> Required action: Where a line below carries the word "them", include it in the count, then give the count alone.

┄┄┄┄┄┄┄┄┄┄

(* ===== verification/BrokerWire.v ===== *)
(** * The ID-map broker's wire format ([platform/idmap_broker.rs])

    The fixed-size request and response between the daemon and the privileged
    mount broker, and the ancillary data that carries descriptors next to them:
    what [send_with_fds] builds and what [collect_control_fds] reads back from
    raw memory.  Byte arrays are lists of integers below 256; a read outside the
    control buffer, which would be undefined behaviour, is [None]. *)

From S2P Require Import Prelude BTree Text Toml FileSystem RuntimeLedger Manager.

Module Wire.
Import RuntimeLedger.

Definition PROTOCOL_VERSION : Z := 1.
Definition OP_CREATE_IDMAPPED_MOUNTS : Z := 1.
Definition REQUEST_LEN : nat := 40.
Definition RESPONSE_LEN : nat := 32.
Definition SOURCE_COUNT : Z := 2.
Definition SOURCE_FD_COUNT : nat := 3.
Definition MOUNT_FD_COUNT : nat := 2.

Definition STATUS_OK : Z := 0.
Definition STATUS_INVALID_REQUEST : Z := 1.
Definition STATUS_UNAUTHORIZED : Z := 2.
Definition STATUS_SOURCE_REJECTED : Z := 3.
Definition STATUS_MOUNT_UNSUPPORTED : Z := 4.

(** ** Little-endian fields *)

(** [to_le_bytes] of an [n]-byte integer, and back. *)
Fixpoint le_bytes (n : nat) (v : Z) : list Z :=
  match n with
  | O => []
  | S n' => v mod 256 :: le_bytes n' (v / 256)
  end.

Fixpoint from_le (bs : list Z) : Z :=
  match bs with
  | [] => 0
  | b :: bs' => b + 256 * from_le bs'
  end.
Lemma operation_steps o s :
  has_room o s → steps caps (shared_of s ∅) (shared_of (run_operation o s) ∅).
Proof.
  intros Hroom. destruct o; simpl in *.
  - apply calm_claim.
  - apply quiet_steps, quiet_list.
  - apply calm_delete.
  - by apply launch_steps.
  - unfold launch_with_environment. rewrite (bind_run _ _ s s s) by done.
    destruct (launch_admission_frozen s); [apply rtc_refl|].
    pose proof (calm_claim token principal id s) as Hc. unfold mbind, M_bind.
    destruct (claim root_path caps token principal id s) as [[h|e] s1]; [|exact Hc].
    etrans; [exact Hc|]. by apply launch_steps.
  - apply clear_steps.
  - apply calm_startup.
  - apply shutdown_steps.
  - apply force_shutdown_steps.
Qed.

(** ** The life of a manager *)

Definition operates s s' : Prop := ∃ o, has_room o s ∧ s' = run_operation o s.

(** A manager that has just read its registry. *)
Definition opened s : Prop := ∃ s0,
  ledger s0 = empty_ledger ∧ launch_admission_frozen s0 = false
  ∧ load_registry root_path s0 = (Ok tt, s).

Lemma opened_loaded s :
  opened s → ∃ scan, scan_wf scan ∧ shared_of s ∅ = loaded scan.
Proof.
  intros (s0 & Hl & Hf & Ho). unfold load_registry in Ho. apply bind_Ok in Ho as (scan & s1 & Hs & Ho).
  unfold on_disk in Hs. destruct (Storage.scan root_path (disk s0)) as [r w] eqn:Hsc.
  injection Hs as Hr <-. apply map_err_Ok in Hr as ->. exists scan. split.
  - intros id e m Hin Hm. destruct (StorageScan.scan_Ok _ _ _ _ Hsc) as (_ & _ & _ & _ & _ & He).
    by apply (He id e Hin) in Hm as (_ & ? & _).
  - unfold on_ledger_terminating in Ho. simpl in Ho. rewrite Hl in Ho.
    destruct (reconcile_scan scan empty_ledger) as [l ps] eqn:Hr. injection Ho as <-.
    unfold shared_of, loaded. simpl. by rewrite Hr, Hf.
Qed.

Lemma operates_steps s s' : rtc operates s s' → steps caps (shared_of s ∅) (shared_of s' ∅).
Proof.
  induction 1 as [|s1 s2 s3 (o & Hroom & ->) _ IH]; [apply rtc_refl|].
  etrans; [by apply operation_steps|done].
Qed.

(** The manager's ledger follows the protocol.  From a manager that has read its
    registry, every sequence of claims, listings, deletions, launches, process ends,
    startup and shutdown, one after the other and however each of them fails, takes the
    ledger through steps of the protocol of [RuntimeSafety].  The lock phases are those
    the proof assigns to the sandbox being worked on, not a state of the manager; while
    a deletion or a shutdown waits, other threads begin, finish and drop launches
    ([rival]), and do nothing else.  So every property of the reachable states of that
    protocol holds of the ledger between operations. *)
Theorem manager_refines_the_protocol s s' :
  opened s → rtc operates s s' →
  ∃ scan, scan_wf scan ∧ shared_of s ∅ = loaded scan ∧ steps caps (loaded scan) (shared_of s' ∅).
Proof.
  intros (scan & Hw & Hl)%opened_loaded Ho. exists scan. split_and!; [done..|].
  rewrite <-Hl. by apply operates_steps.
Qed.

(** No reservation leaks.  Between operations no sandbox is reserved and
    every owner's counter is exactly the number of sandboxes it owns: whichever
    call of a claim failed, what it had reserved has been given back. *)
Theorem no_reservation_leaks s s' :
  opened s → rtc operates s s' →
  reserved_sandboxes (ledger s') = 0
  ∧ ∀ o, default 0 (owner_counts (ledger s') !! o) = owned o (records (ledger s')).
Proof.
  intros (scan & Hw & Hl)%opened_loaded Ho%operates_steps. rewrite Hl in Ho.
  destruct (reachable_inv _ _ _ Hw Ho) as [Hb _]. simpl in Hb. split.
  - apply (bk_reserved _ _ Hb).
  - intros o. rewrite (bk_counts _ _ Hb). unfold inflight. rewrite Z.add_comm. done.
Qed.
End protocol.

(** ** A run *)

#[local] Existing Instance sample_host.

Lemma unit_run {S E} (m : M S E unit) s : is_ok (m s).1 = true → m s = (Ok tt, (m s).2).
Proof. by destruct (m s) as [[[]|] s']. Qed.

Lemma sample_is_opened : opened "/r" sample_opened.
Proof.
  exists sample_boot. split; [reflexivity|]. split; [reflexivity|].
  apply unit_run. vm_compute. reflexivity.
Qed.

(** Startup, a new sandbox with a process in it, the deletion of the first
    sandbox, and a claim that is refused. *)
Definition new_handle : SandboxHandle :=
  MkHandle "new" (fingerprint sample_owner) (Storage.workspace_path "/r" "new")
    (Some (MkIdentity 1000 1000 100001 200001)) true.

Definition sample_operations : Datatypes.list (@operation unit nat nat) :=
  [OpStartup (fun _ => []); OpClaim 2 sample_owner "new"; OpLaunch new_handle Shell None [];
   OpDelete sample_owner "dev" [] []; OpClaim 3 sample_stranger "new"].

Definition sample_end : @SandboxManager world nat nat :=
  foldl (fun s o => run_operation "/r" sample_caps o s) sample_opened sample_operations.

Lemma run_operates (ops : Datatypes.list (@operation unit nat nat)) : ∀ s : @SandboxManager world nat nat,
  (∀ n o, ops !! n = Some o →
     has_room "/r" sample_caps o (foldl (fun s o => run_operation "/r" sample_caps o s) s (take n ops))) →
  rtc (operates "/r" sample_caps) s (foldl (fun s o => run_operation "/r" sample_caps o s) s ops).
Proof.
  induction ops as [|o ops IH]; intros s Hr; simpl; [apply rtc_refl|].
  eapply rtc_l; [exists o; split; [apply (Hr 0%nat o eq_refl)|reflexivity]|].
  apply IH. intros n o' Ho'. apply (Hr (S n) o' Ho').
Qed.

Lemma sample_run : rtc (operates "/r" sample_caps) sample_opened sample_end.
Proof.
  apply (run_operates sample_operations). intros n o Ho.
  do 5 (destruct n as [|n]; [injection Ho as <-; first [exact I|vm_compute; discriminate]|]).
  discriminate Ho.
Qed.

Lemma manager_refines_the_protocol_witness :
  (length (records (ledger sample_end)), size (runtime (ledger sample_end))) = (1, 1)%nat
  ∧ ∃ scan, shared_of sample_opened ∅ = loaded scan
      ∧ steps sample_caps (loaded scan) (shared_of sample_end ∅).
Proof.
  split; [vm_compute; reflexivity|].
  destruct (manager_refines_the_protocol "/r" sample_caps sample_opened sample_end
    sample_is_opened sample_run) as (scan & _ & Hl & Hs).
  exists scan. split; [exact Hl|exact Hs].
Defined.

Lemma no_reservation_leaks_witness :
  reserved_sandboxes (ledger sample_end) = 0
  ∧ default 0 (owner_counts (ledger sample_end) !! fingerprint sample_owner)
    = owned (fingerprint sample_owner) (records (ledger sample_end)).
Proof.
  destruct (no_reservation_leaks "/r" sample_caps sample_opened sample_end
    sample_is_opened sample_run) as [Hr Ho].
  split; [exact Hr|exact (Ho (fingerprint sample_owner))].
Defined.
End ManagerProtocol.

┄┄┄┄┄┄┄┄┄┄

> Worked solution: 2